Joint par téléphone ce matin, Frédéric Couchet, délégué général de l'April, ne cache pas déception. «On a vraiment eu l'impression d'être pris pour des charlots, des bizuts incapables de lire des textes de loi. Alors qu'au contraire, on ne demande qu'à pouvoir contribuer au débat» . Or, sans grande surprise, la demande légitime de pouvoir accéder au texte de l'ACTA n'a pour l'instant pas été acceptée, d'où l'impression assez ubuesque d'un serpent qui se mord la queue : aux critiques des associations sur le potentiel contenu de l'Accord, leurs interlocuteurs de la DGTPE ont continuellement botté en touche en signalant que les inquiétudes sont basées sur des fuites de documents de travail , potentiellement obsolètes voire faux.
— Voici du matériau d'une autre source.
Lemma process_unit_run {A} p i file windfield_directory folder c (k : proc A) inbox :
  ∃ pre,
    Forall housekeeping pre
    ∧ local_run (process_unit engine p i file windfield_directory folder c k) inbox
      = (let '(events, s, rest) := local_run k inbox in
         (ERunScenario i (windfield_directory +:+ "/" +:+ file)
            (c +:+ "_run" +:+ fmt_nat i +:+ "_proc" +:+ fmt_nat p)
            :: pre ++ events, s, rest)).
Proof.
  unfold process_unit.
  destruct (engine_ok i (windfield_directory +:+ "/" +:+ file)
              (c +:+ "_run" +:+ fmt_nat i +:+ "_proc" +:+ fmt_nat p)) as [aim ->].
  set (windname := fst (splitext file)).
  set (copy := EShell ("cp " +:+ output_dir aim +:+ "/"
                         +:+ (scenario_name aim +:+ ".res.nc") +:+ " " +:+ folder
                         +:+ "/" +:+ (scenario_name aim +:+ "." +:+ windname
                                        +:+ ".res.nc"))).
  set (clean := EShell ("/bin/rm -rf " +:+ output_dir aim)).
  destruct (decide (i = 0%nat)) as [->|Hi].
  - exists [EMakedir folder; EShell ("chmod -R g+w " +:+ folder); copy;
            EShell ("cp " +:+ projection_file aim +:+ " " +:+ folder
                      +:+ "/HazardMaps.res.prj"); clean].
    split; [repeat constructor|].
    simpl. by destruct (local_run k inbox) as [[events s] rest].
  - exists [EMakedir folder; EShell ("chmod -R g+w " +:+ folder); copy; clean].
    split; [repeat constructor|].
    apply Nat.eqb_neq in Hi. simpl. rewrite Hi.
    simpl. by destruct (local_run k inbox) as [[events s] rest].
Qed.

Lemma scenario_indices_app l1 l2 :
  scenario_indices (l1 ++ l2) = scenario_indices l1 ++ scenario_indices l2.
Proof. apply omap_app. Qed.

Lemma scenario_indices_housekeeping pre :
  Forall housekeeping pre → scenario_indices pre = [].
Proof.
  induction 1 as [|ev pre Hev _ IH]; [done|].
  change (ev :: pre) with ([ev] ++ pre).
  rewrite scenario_indices_app, IH. by destruct ev.
Qed.

Lemma process_units_run P p windfield_directory folder :
  ∀ files dircomment eruption_comment i count_local count_all inbox,
    is_Some (loop_comment dircomment eruption_comment) →
    ∃ events,
      local_run (process_units engine P p windfield_directory folder
                   dircomment eruption_comment files i count_local count_all) inbox
      = (events,
         Returned ((count_local + length (processed_from P p i files))%nat,
                   (count_all + length files)%nat),
         inbox)
      ∧ scenario_indices events = processed_from P p i files
      ∧ Forall loop_event events.
Proof.
  induction files as [|file others IH];
    intros dircomment eruption_comment i count_local count_all inbox Hc.
  - exists []. change (processed_from P p i []) with (@nil nat). simpl.
    split; [|done]. by rewrite !Nat.add_0_r.
  - rewrite processed_from_cons. simpl process_units.
    destruct (mine P p i) eqn:Hmine; simpl andb.
    + destruct (endswith file ".profile") eqn:Hprofile; simpl negb; cbv iota.
      * destruct Hc as [c Hc]. fold (loop_comment dircomment eruption_comment).
        rewrite Hc.
        destruct (IH (Some c) eruption_comment (S i) (S count_local) (S count_all)
                     inbox) as (events & Hrun & Hidx & Hloop); [by eexists|].
        destruct (process_unit_run p i file windfield_directory folder c
                    (process_units engine P p windfield_directory folder (Some c)
                       eruption_comment others (S i) (S count_local) (S count_all))
                    inbox) as (pre & Hpre & Hunit).
        rewrite Hrun in Hunit.
        eexists. split; [|split].
        -- rewrite Hunit. do 2 f_equal. simpl. by rewrite <- !plus_n_Sm.
        -- change (scenario_indices (?ev :: ?l)) with (i :: scenario_indices l).
           rewrite scenario_indices_app, scenario_indices_housekeeping by done.
           simpl. by rewrite Hidx.
        -- constructor; [done|]. apply Forall_app. split; [|done].
           eapply Forall_impl; [exact Hpre|]. by intros [].
      * destruct (IH dircomment eruption_comment (S i) count_local (S count_all)
                     inbox Hc) as (events & Hrun & Hidx & Hloop).
        exists events. split; [|done]. rewrite Hrun. do 2 f_equal. simpl. by rewrite <- !plus_n_Sm.
    + destruct (IH dircomment eruption_comment (S i) count_local (S count_all)
                   inbox Hc) as (events & Hrun & Hidx & Hloop).
      exists events. split; [|done]. rewrite Hrun. do 2 f_equal. simpl. by rewrite <- !plus_n_Sm.
Qed.

Lemma local_run_handshake_leader P folder inbox :
  local_run (handshake (Some (P, 0%nat)) (Some folder)) inbox
  = (EMakedir (path_join folder "logs") :: (ESend folder <$> seq 0 P),
     Returned (folder, path_join folder "logs"), inbox).
Proof.
  unfold handshake. simpl pypar_rank. simpl pypar_size. simpl.
  rewrite local_run_send_all. simpl. by rewrite app_nil_r.
Qed.

Lemma local_run_handshake_follower P p arg folder inbox :
  p ≠ 0%nat →
  local_run (handshake (Some (P, p)) arg) (folder :: inbox)
  = ([], Returned (folder, path_join folder "logs"), inbox).
Proof.
  intros Hp. unfold handshake. simpl pypar_rank.
  apply Nat.eqb_neq in Hp. by rewrite Hp.
Qed.

Lemma scenario_indices_sends folder destinations :
  scenario_indices (ESend folder <$> destinations) = [].
Proof. induction destinations as [|i l IH]; [done|]. exact IH. Qed.

Lemma reports_app l1 l2 : reports (l1 ++ l2) = reports l1 ++ reports l2.
Proof. apply omap_app. Qed.

Lemma reports_sends folder destinations :
  reports (ESend folder <$> destinations) = [].
Proof. induction destinations as [|i l IH]; [done|]. exact IH. Qed.

Lemma reports_loop events : Forall loop_event events → reports events = [].
Proof.
  induction 1 as [|ev events Hev _ IH]; [done|].
  change (ev :: events) with ([ev] ++ events).
  rewrite reports_app, IH. by destruct ev.
Qed.

(** The run of one rank of a group, when the initial handshake delivers
    [folder]. *)
Lemma run_multiple_windfields_local P p path windfield_directory hazard_output_folder
    folder dircomment eruption_comment listing :
  (p = 0%nat → hazard_output_folder = Some folder) →
  is_Some (loop_comment dircomment eruption_comment) →
  ∃ events,
    local_run (run_multiple_windfields engine (Some (P, p)) (Script path)
                 windfield_directory
                 hazard_output_folder dircomment eruption_comment listing)
      (if (p =? 0)%nat then [] else [folder])
    = (events, Returned tt, [])
    ∧ scenario_indices events = processed P p listing
    ∧ reports events = (if (p =? 0)%nat then [length listing] else [])
    ∧ EDone p (length (processed P p listing)) ∈ events
    ∧ EOutputs folder ∈ events.
Proof.
  intros Hfolder Hcomment.
  destruct (process_units_run P p windfield_directory folder listing dircomment
              eruption_comment 0 0 0 []) as (loop & Hloop & Hidx & Hev); [done|].
  unfold run_multiple_windfields. simpl pypar_size. simpl pypar_rank.
  destruct (decide (p = 0%nat)) as [->|Hp].
  - rewrite (Hfolder eq_refl). simpl Nat.eqb. cbv iota.
    cbn [local_run]. rewrite local_run_bind, local_run_handshake_leader.
    cbn [pypar_call local_run scenario_basename]. rewrite local_run_bind, Hloop.
    simpl. eexists. split; [reflexivity|].
    split; [|split; [|split]].
    + change (scenario_indices (?a :: ?b :: ?c :: ?l)) with (scenario_indices l).
      rewrite !scenario_indices_app, scenario_indices_sends. simpl.
      change (scenario_indices (?a :: ?b :: ?c :: ?l)) with (scenario_indices l).
      rewrite scenario_indices_app, Hidx. simpl. by rewrite app_nil_r.
    + change (reports (?a :: ?b :: ?c :: ?l)) with (reports l).
      rewrite !reports_app, reports_sends. simpl.
      change (reports (?a :: ?b :: ?c :: ?l)) with (reports l).
      rewrite reports_app, reports_loop by done. simpl.
      done.
    + do 3 (apply elem_of_cons; right). apply elem_of_app. right.
      do 3 (apply elem_of_cons; right). apply elem_of_app. right.
      apply elem_of_cons; by left.
    + do 3 (apply elem_of_cons; right). apply elem_of_app. right.
      do 3 (apply elem_of_cons; right). apply elem_of_app. right.
      apply elem_of_cons; right. apply elem_of_cons; by left.
  - pose proof Hp as Hp'. apply Nat.eqb_neq in Hp'. rewrite Hp'.
    cbn [local_run]. rewrite local_run_bind.
    rewrite local_run_handshake_follower by done.
    cbn [pypar_call local_run scenario_basename]. rewrite local_run_bind, Hloop.
    simpl. rewrite Hp'. simpl. eexists. split; [reflexivity|].
    split; [|split; [|split]].
    + change (scenario_indices (?a :: ?b :: ?c :: ?d :: ?e :: ?l))
        with (scenario_indices l).
      rewrite scenario_indices_app, Hidx. simpl. by rewrite app_nil_r.
    + change (reports (?a :: ?b :: ?c :: ?d :: ?e :: ?l)) with (reports l).
      rewrite reports_app, reports_loop by done. done.
    + do 5 (apply elem_of_cons; right). apply elem_of_app. right.
      apply elem_of_cons; by left.
    + do 5 (apply elem_of_cons; right). apply elem_of_app. right.
      apply elem_of_cons; right. apply elem_of_cons; by left.
Qed.
Definition scan_exp (s : string) : option (Z * string) :=
  match s with
  | String c r =>
      if Ascii.eqb c "e" || Ascii.eqb c "E" then
        let '(sg, r1) :=
          match r with
          | String c1 r1 =>
              if Ascii.eqb c1 "-" then (-1, r1)
              else if Ascii.eqb c1 "+" then (1, r1) else (1, r)
          | EmptyString => (1, r)
          end in
        let '(x, n, r2) := digits 0 0 r1 in
        if n =? 0 then None else Some (sg * x, r2)
      else None
  | EmptyString => None
  end.

Definition scan_number (s : string) : option (value * string) :=
  let '(neg, s1) :=
    match s with
    | String c r => if Ascii.eqb c "-" then (true, r) else (false, s)
    | EmptyString => (false, s)
    end in
  match scan_int s1 with
  | None => None
  | Some (i, r) =>
      let '(frac, r1) :=
        match scan_frac r with
        | Some (f, n, r1) => (Some (f, n), r1)
        | None => (None, r)
        end in
      let '(ex, r2) :=
        match scan_exp r1 with
        | Some (x, r2) => (Some x, r2)
        | None => (None, r1)
        end in
      match frac, ex with
      | None, None =>
          (* [int(s)]: an integer of more digits than the limit is refused *)
          if Py.exceeds_limit i then None else Some (JInt (if neg then - i else i), r2)
      | _, _ =>
          let '(f, n) := match frac with Some p => p | None => (0, 0) end in
          let x := match ex with Some x => x | None => 0 end in
          Some (JFloat neg (i * 10 ^ n + f) (x - n), r2)
      end
  end.

Definition hex_val (c : ascii) : option Z :=
  if Py.is_digit c then Some (Z.of_nat (Py.code c - 48))
  else if Py.in_range 97 102 c then Some (Z.of_nat (Py.code c - 87))
  else if Py.in_range 65 70 c then Some (Z.of_nat (Py.code c - 55))
  else None.

(** The four hexadecimal digits after a backslash-u. *)
Definition hex4 (s : string) : option (Z * string) :=
  match s with
  | String a (String b (String c (String d r))) =>
      match hex_val a, hex_val b, hex_val c, hex_val d with
      | Some x, Some y, Some z, Some w => Some (((x * 16 + y) * 16 + z) * 16 + w, r)
      | _, _, _, _ => None
      end
  | _ => None
  end.

Definition byte (z : Z) : ascii := ascii_of_nat (Z.to_nat z).

(** The UTF-8 encoding of a code point. *)
Definition utf8 (cp : Z) : string :=
  if cp <? 128 then String (byte cp) EmptyString
  else if cp <? 2048 then
    String (byte (192 + cp / 64)) (String (byte (128 + cp mod 64)) EmptyString)
  else if cp <? 65536 then
    String (byte (224 + cp / 4096))
      (String (byte (128 + (cp / 64) mod 64))
         (String (byte (128 + cp mod 64)) EmptyString))
  else
    String (byte (240 + cp / 262144))
      (String (byte (128 + (cp / 4096) mod 64))
         (String (byte (128 + (cp / 64) mod 64))
            (String (byte (128 + cp mod 64)) EmptyString))).

Definition simple_escape (c : ascii) : option ascii :=
  if Ascii.eqb c Py.dquote then Some Py.dquote
  else if Ascii.eqb c "\" then Some "\"%char
  else if Ascii.eqb c "/" then Some "/"%char
  else if Ascii.eqb c "b" then Some (ascii_of_nat 8)
  else if Ascii.eqb c "f" then Some (ascii_of_nat 12)
  else if Ascii.eqb c "n" then Some (ascii_of_nat 10)
  else if Ascii.eqb c "r" then Some (ascii_of_nat 13)
  else if Ascii.eqb c "t" then Some (ascii_of_nat 9)
  else None.
Lemma argmax_scan_lt (l : list F) (mp : F) (mi i : nat) :
  mi < i -> fst (argmax_scan mp mi i l) < i + length l.
Proof.
  revert mp mi i. induction l as [|x l IH]; simpl; intros mp mi i Hmi; [lia|].
  destruct (fisnan mp); simpl; [lia|].
  destruct (fleb x mp).
  - specialize (IH mp mi (S i)). lia.
  - specialize (IH x i (S i)). lia.
Qed.

Lemma np_argmax_lt (l : list F) (k : nat) : np_argmax l = Ok k -> k < length l.
Proof.
  destruct l as [|x l]; simpl; [discriminate|].
  intros H. injection H as <-.
  pose proof (argmax_scan_lt l x (mi := 0) (i := 1)). lia.
Qed.

Lemma preferences_lt (K : nat) (tempTask : list (list F)) (p : list (F * nat)) :
  preferences tempTask = Ok p ->
  Forall (fun row => length row = K) tempTask ->
  length p = length tempTask /\ Forall (fun vi => snd vi < K) p.
Proof.
  unfold preferences. intros H HK. apply mapM_Ok in H.
  split; [symmetry; eapply Forall2_length; eassumption|].
  induction H as [|row vi rows p Hrow H IH]; [constructor|].
  inversion HK as [|? ? Hlen HK']; subst.
  constructor; [|apply IH; assumption].
  destruct (np_max row) as [v|e]; simpl in Hrow; [|discriminate].
  destruct (np_argmax row) as [k|e] eqn:Hk; simpl in Hrow; [|discriminate].
  injection Hrow as <-. simpl. apply np_argmax_lt. assumption.
Qed.

Lemma cluster_slice_shape (nParcels : nat) (bs : list boundary) (ix : list nat)
  (cell : nat -> nat -> list F) (cl : list (list F)) :
  cluster_slice nParcels bs ix cell = Ok cl ->
  length cl = nParcels /\ Forall (fun row => length row = length bs) cl.
Proof.
  unfold cluster_slice. intros H. apply mapM_Ok in H. split.
  - apply Forall2_length in H. unfold range in H. rewrite length_seq in H.
    symmetry. exact H.
  - induction H as [|nodeNum row ns cl Hrow H IH]; constructor; [|assumption].
    destruct (nth_error ix nodeNum); [|discriminate].
    injection Hrow as <-. apply length_map.
Qed.

Lemma count_eq_cons (k x : nat) (l : list nat) :
  count_eq k (x :: l) = (if x =? k then 1 else 0) + count_eq k l.
Proof. unfold count_eq. simpl. destruct (x =? k); reflexivity. Qed.

Lemma indicator_sum (K x : nat) (s : nat) :
  list_sum (map (fun netNum => if x =? netNum then 1 else 0) (seq s K))
  = if (s <=? x) && (x <? s + K) then 1 else 0.
Proof.
  revert s. induction K as [|K IH]; intros s; simpl.
  - destruct (Nat.leb_spec s x), (Nat.ltb_spec x (s + 0)); simpl; try reflexivity; lia.
  - rewrite IH.
    destruct (Nat.eqb_spec x s), (Nat.leb_spec (S s) x), (Nat.ltb_spec x (S s + K)),
      (Nat.leb_spec s x), (Nat.ltb_spec x (s + S K)); simpl; try reflexivity; lia.
Qed.

(** The counts of the networks in a vector of preferences add up to its
    length. *)
Lemma counts_split (x : nat) (idxs ks : list nat) :
  list_sum (map (fun netNum => count_eq netNum (x :: idxs)) ks)
  = list_sum (map (fun netNum => if x =? netNum then 1 else 0) ks)
    + list_sum (map (fun netNum => count_eq netNum idxs) ks).
Proof.
  induction ks as [|k ks IHk]; simpl; [reflexivity|].
  rewrite IHk, count_eq_cons. lia.
Qed.

Lemma counts_add_up (K : nat) (idxs : list nat) :
  Forall (fun idx => idx < K) idxs ->
  list_sum (map (fun netNum => count_eq netNum idxs) (range K)) = length idxs.
Proof.
  induction 1 as [|x idxs Hx H IH].
  - unfold count_eq. simpl. induction (range K); simpl; auto.
  - rewrite counts_split, IH. unfold range. rewrite indicator_sum. simpl.
    destruct (Nat.ltb_spec x K); [reflexivity|lia].
Qed.

End Memberships.

Section PerSubject.
Context {F : Type} {AF : Arith F}.

(** The arrays of one subject, from the preferences of its tasks. *)
Definition subject_outputs (nParcels numTasks : nat)
  (boundariesHere : list boundary) (p : list (list (F * nat))) : dev_outputs :=
  let numNets := length boundariesHere in
  let idxs := columns_to_rows 0 nParcels (map (map snd) p) in
  let tf := memberships numNets idxs in
  let na := affinities numNets numTasks tf in
  let ca := cluster_affinities numNets boundariesHere na in
  {| deviationRFs := one_minus (adherence numNets ca);
     clusteredAffinities := ca;
     netAffinities := na;
     nodePrefVals := columns_to_rows f0 nParcels (map (map fst) p);
     nodePrefIdxs := idxs;
     maxMembershipsTF := tf |}.

Lemma map_nth_range {A B : Type} (g : A -> B) (l : list A) (d : B) :
  map (fun i => nth i (map g l) d) (range (length l)) = map g l.
Proof.
  apply nth_ext with (d := d) (d' := d).
  - rewrite !length_map. unfold range. apply length_seq.
  - intros n Hn. rewrite length_map in Hn. unfold range in *.
    rewrite length_seq in Hn.
    rewrite nth_indep with (d' := nth 0 (map g l) d)
      by (rewrite length_map, length_seq; assumption).
    rewrite map_nth with (f := fun i => nth i (map g l) d).
    rewrite seq_nth by assumption. reflexivity.
Qed.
D'où l'impossibilité d'avoir une discussion constructive alors que les prochaines négociations de l'ACTA se dérouleront en avril, en Nouvelle Zélande.

Chargé du traitement interministériel des dossiers européens, c'est le Secrétariat général des affaires européennes (SGAE) qui assurera la synthèse des doléances des différents ministères concernés (Culture, Justice, Affaires Etrangères...) pour déterminer la position officielle de la France vis à vis de l'ACTA. Une position toujours indéterminée, ce que souligne un nouveau communiqué commun publié aujourd'hui par Act-Up, l'April et la Quadrature du Net. Le texte invite François Fillon à «définir publiquement les "red lines", ces limites que la France refusera de franchir lors des négociations.» .

Seule nouvelle plutôt réjouissante liée au dossier : la fronde, il y a un peu plus d'une semaine, des députés du Parlement Européen, pas vraiment jouasses d'être pris pour des trompettes en étant tenus à l'écart des négociations. Par 633 voix contre 13, les eurodéputés ont adoptés une résolution demandant la transparence de la Commission européenne sur le dossier ACTA. La séance, plutôt houleuse, est racontée en détail par nos confrères du Point , et la résolution est lisible sur le site du Parlement . On peut y lire : «s'il n'est pas informé immédiatement et intégralement à tous les stades des négociations, le Parlement se réserve le droit de prendre les mesures appropriées, y compris d'intenter une action auprès de la Cour de justice afin de défendre ses prérogatives» . Plus corrosif encore, ce point de la résolution : «considérant qu'en conséquence de l'entrée en vigueur du traité de Lisbonne, il devra donner son accord sur le contenu de l'ACTA avant l'entrée en vigueur de ce dernier dans l'Union européenne» . Traduction : depuis décembre et l'entrée en vigueur du traité, les élus du Parlement ont un droit de veto sur les accords internationaux, d'ailleurs exercé en février pour la première fois. Malgré le mystère qui l'entoure, l'ACTA n'est donc pas intouchable.